Hmmm HI, interesting question.. I have a lot of allergies to scents, so I can't be near people who wear the colognes and perfumes, either in powders or lotions, etc. Nothing like those to choke up a person, or to make them sneeze. Thanks for the tips. Best regards to you. Ruby aka Grammy
references to places they live--the beverages they drink--flowers--they may talk about the gardening and or raking leaves---yes our sense of smell is more powerful than our sight sometimes
I remember that Viking center. Jorvik is one of York's big visitor attractions. I visited it back in the 80s, not long after it first opened, and they did the whole scent thing back then. I guess they were ahead of their time.
I think the smelly museum is going a bit far. But then it would make me walk through it faster!
Every time I smell gardenias I always think of my parent's house. Funny how smell and memory works like that.
When I smell mimosa trees, I'm instantly a 10-year-old on my way to the Little League ball park.

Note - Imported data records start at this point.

Inductive mtoken :=
| TSpace
| TCode (lang : option jsstr) (text : jsstr) (escaped : bool)
| THeading (depth : nat) (text : jsstr)
| TTable (header : list jsstr) (aligns : list align) (cells : list (list jsstr))
| THr
| TBlockquoteStart
| TBlockquoteEnd
| TListStart (ordered : bool)
| TListEnd
| TListItemStart
| TLooseItemStart
| TListItemEnd
| THtml (pre : bool) (text : jsstr)
| TParagraph (text : jsstr)
| TText (text : jsstr).

(** The lexer's [this.tokens] with its property [links]. *)
Record lstate := mkL { tokens : list mtoken; links : gmap jsstr link }.

Definition push (t : mtoken) (st : lstate) : lstate := mkL (tokens st ++ [t]) (links st).

(** The rules the constructor chooses. *)
Definition rules_of (o : moptions) : block_rules :=
  if o_gfm o then if o_tables o then MarkedGrammar.tables else gfm else normal.

(** A property of a capture that may be undefined. *)
Definition need (w : option jsstr) : result jsstr :=
  match w with Some w => Ok w | None => Throw (TypeError (js "Cannot read property of undefined")) end.

Definition exec_opt (r : option regexp) (s : jsstr) : option mres :=
  match r with Some r => exec r s | None => None end.

(** [src.substring(cap[0].length)] *)
Definition rest_of (m : mres) (src : jsstr) : jsstr := drop (length (cap0 m)) src.

(** ** Patterns used by the lexer *)

Definition re_crlf : regexp := Eval vm_compute in re "\r\n|\r" "g".
Definition re_tab : regexp := Eval vm_compute in re "\t" "g".
Definition re_nbsp : regexp := Eval vm_compute in re "\u00a0" "g".
Definition re_nlsym : regexp := Eval vm_compute in re "\u2424" "g".
Definition re_blank_line : regexp := Eval vm_compute in re "^ +$" "gm".
Definition re_indent4 : regexp := Eval vm_compute in re "^ {4}" "gm".
Definition re_trailing_nl : regexp := Eval vm_compute in re "\n+$" "".
Definition re_last_nl : regexp := Eval vm_compute in re "\n$" "".
Definition re_header_trim : regexp := Eval vm_compute in re "^ *| *\| *$" "g".
Definition re_align_trim : regexp := Eval vm_compute in re "^ *|\| *$" "g".
Definition re_bar : regexp := Eval vm_compute in re " *\| *" "".
Definition re_right : regexp := Eval vm_compute in re "^ *-+: *$" "".
Definition re_center : regexp := Eval vm_compute in re "^ *:-+: *$" "".
Definition re_left : regexp := Eval vm_compute in re "^ *:-+ *$" "".
Definition re_quote : regexp := Eval vm_compute in re "^ *> ?" "gm".
Definition re_bullet_strip : regexp := Eval vm_compute in re "^ *([*+-]|\d+\.) +" "".
Definition re_outdent4 : regexp := Eval vm_compute in re "^ {1,4}" "gm".
Definition re_loose : regexp := Eval vm_compute in re "\n\n(?!\s*$)" "".
Definition re_last_bar : regexp := Eval vm_compute in re "(?: *\| *)?\n$" "".
Definition re_row_trim : regexp := Eval vm_compute in re "^ *\| *| *\| *$" "g".

(** ** Parts of [token] *)

Definition align_of (s : jsstr) : align :=
  if test re_right s then ARight
  else if test re_center s then ACenter
  else if test re_left s then ALeft
  else ANull.

Definition table_header (cap1 : jsstr) : list jsstr := split_re re_bar (replace re_header_trim [] cap1).
Definition table_align (cap2 : jsstr) : list align :=
  map align_of (split_re re_bar (replace re_align_trim [] cap2)).

(** A table without leading pipes. *)
Definition nptable_token (m : mres) : result mtoken :=
  let! c1 := need (cap m 1) in
  let! c2 := need (cap m 2) in
  let! c3 := need (cap m 3) in
  Ok (TTable (table_header c1) (table_align c2)
        (map (split_re re_bar) (split_on 10 (replace re_last_nl [] c3)))).

(** A table with leading pipes. *)
Definition table_token (m : mres) : result mtoken :=
  let! c1 := need (cap m 1) in
  let! c2 := need (cap m 2) in
  let! c3 := need (cap m 3) in
  Ok (TTable (table_header c1) (table_align c2)
        (map (fun row => split_re re_bar (replace re_row_trim [] row))
           (split_on 10 (replace re_last_bar [] c3)))).

Section Token.
Context (o : moptions).
Let rules := rules_of o.

(** [new RegExp('^ {1,' + space + '}', 'gm')] *)
Definition outdent_pattern (space : Z) : result regexp :=
  match newRegExp (js "^ {1," ++ decZ space ++ js "}") (js "gm") with
  | Some r => Ok r
  | None => Throw (Error (js "SyntaxError"))
  end.

(** The text of a list item: without its bullet, and outdented. *)
Definition item_text (item : jsstr) : result jsstr :=
  let stripped := replace re_bullet_strip [] item in
  match indexOf stripped (nl ++ js " ") with
  | Some _ =>
      if o_pedantic o then Ok (replace re_outdent4 [] stripped)
      else
        let! r := outdent_pattern (Z.of_nat (length item) - Z.of_nat (length stripped)) in
        Ok (replace r [] stripped)
  | None => Ok stripped
  end.

(** With smart lists, an item with another kind of bullet starts a new list: the
    remaining items are put back in front of the source. *)
Definition backpedal (bull : jsstr) (rest : list jsstr) (src : jsstr) : result (option jsstr) :=
  match rest with
  | [] => Ok None
  | next :: _ =>
      if o_smartLists o then
        match exec bullet next with
        | None => Throw (TypeError (js "Cannot read property '0' of null"))
        | Some m =>
            let b := cap0 m in
            if negb (bool_decide (bull = b)) && negb ((1 <? length bull)%nat && (1 <? length b)%nat)
            then Ok (Some (join nl rest ++ src)) else Ok None
        end
      else Ok None
  end.

(** The loop over the items of a list: what is left to lex, and the state. *)
Fixpoint items_loop (self : jsstr -> lstate -> result lstate) (bull : jsstr) (items : list jsstr)
    (next : bool) (src : jsstr) (st : lstate) : result (jsstr * lstate) :=
  match items with
  | [] => Ok (src, st)
  | item0 :: rest =>
      let! item := item_text item0 in
      let! back := backpedal bull rest src in
      let is_last := match back, rest with None, _ :: _ => false | _, _ => true end in
      let loose := next || test re_loose item in
      let ends_nl := bool_decide (charAt item (length item - 1) = nl) in
      let next' := if is_last then next else ends_nl in
      let loose := loose || (if is_last then false else next') in
      let! st := self item (push (if loose then TLooseItemStart else TListItemStart) st) in
      let st := push TListItemEnd st in
      match back with
      | Some src' => Ok (src', st)
      | None => items_loop self bull rest next' src st
      end
  end.

(** The rules after lists in a round of the loop of [token]: HTML, link definitions,
    tables, paragraphs and text. *)
Definition tail_rules (top bq : bool) (src : jsstr) (st : lstate) : result (jsstr * lstate) :=
  match exec (html rules) src with
  | Some m =>
      let pre := match cap m 1 with
                 | Some t => bool_decide (t = js "pre") || bool_decide (t = js "script")
                             || bool_decide (t = js "style")
                 | None => false
                 end in
      Ok (rest_of m src, push (if o_sanitize o then TParagraph (cap0 m) else THtml pre (cap0 m)) st)
  | None =>
  match (if negb bq && top then exec (def rules) src else None) with
  | Some m =>
      let! c1 := need (cap m 1) in
      let! c2 := need (cap m 2) in
      Ok (rest_of m src, mkL (tokens st) (<[toLowerCase c1 := mkLink (Some c2) (cap m 3)]> (links st)))
  | None =>
  match (if top then exec_opt (table rules) src else None) with
  | Some m => let! t := table_token m in Ok (rest_of m src, push t st)
  | None =>
  match (if top then exec (paragraph rules) src else None) with
  | Some m =>
      let! c1 := need (cap m 1) in
      Ok (rest_of m src,
          push (TParagraph (if bool_decide (charAt c1 (length c1 - 1) = nl) then slice_0_m1 c1 else c1)) st)
  | None =>
  match exec (text rules) src with
  | Some m => Ok (rest_of m src, push (TText (cap0 m)) st)
  | None =>
      match src with
      | [] => Ok ([], st)
      | c :: _ => Throw (Error (js "Infinite loop on byte: " ++ dec c))
      end
  end end end end end.

(** The texts of headings are captures that every match has ([block_ok]).

    One round of the loop of [token]: the source that is left and the new state.
    [self item top bq] is the recursive call. *)
Definition iteration (self : jsstr -> bool -> bool -> lstate -> result lstate) (top bq : bool)
    (src : jsstr) (st : lstate) : result (jsstr * lstate) :=
  let '(src, st) :=
    match exec (newline rules) src with
    | Some m => (rest_of m src, if (1 <? length (cap0 m))%nat then push TSpace st else st)
    | None => (src, st)
    end in
  match exec (code rules) src with
  | Some m =>
      let c := replace re_indent4 [] (cap0 m) in
      Ok (rest_of m src, push (TCode None (if o_pedantic o then c else replace re_trailing_nl [] c) false) st)
  | None =>
  match exec_opt (fences rules) src with
  | Some m => Ok (rest_of m src, push (TCode (cap m 2) (default [] (cap m 3)) false) st)
  | None =>
  match exec (heading rules) src with
  | Some m =>
      let! c1 := need (cap m 1) in
      Ok (rest_of m src, push (THeading (length c1) (default [] (cap m 2))) st)
  | None =>
  match (if top then exec_opt (nptable rules) src else None) with
  | Some m => let! t := nptable_token m in Ok (rest_of m src, push t st)
  | None =>
  match exec (lheading rules) src with
  | Some m =>
      Ok (rest_of m src, push (THeading (if bool_decide (cap m 2 = Some (js "=")) then 1 else 2)
                                 (default [] (cap m 1))) st)
  | None =>
  match exec (hr rules) src with
  | Some m => Ok (rest_of m src, push THr st)
  | None =>
  match exec (blockquote rules) src with
  | Some m =>
      let! st := self (replace re_quote [] (cap0 m)) top true (push TBlockquoteStart st) in
      Ok (rest_of m src, push TBlockquoteEnd st)
  | None =>
  match exec (list_rule rules) src with
  | Some m =>
      let! bull := need (cap m 2) in
      let st := push (TListStart (1 <? length bull)%nat) st in
      match match_all (item_rule rules) (cap0 m) with
      | [] => Throw (TypeError (js "Cannot read property 'length' of null"))
      | items =>
          let! (src', st) := items_loop (fun item => self item false bq) bull items false
                               (rest_of m src) st in
          Ok (src', push TListEnd st)
      end
  | None =>
  tail_rules top bq src st
  end end end end end end end end.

The last short story I wrote had *NO* smell at all in it. Maybe it needs a revision.
I think this post stinks!
No, no, I'm just kidding.
But I do have to go make smells in the kitchen, right now, so that's all I have time for.
I totally believe in staging a house with certain scents. It really works!
After touch, smell is the sense I use the most in my writing. I think that's because it has a strong connection to memory.
Um, remind me not to visit that museum in York--I'm not a big fan of manure/rot smells :) But, I do think the sense of smell is vital in books. I'm always surprised at how strong it works in real life, too. I swear the smell of a certain type of cocoa powder is forever linked with my aunt because of all the brownies she used to bake using it!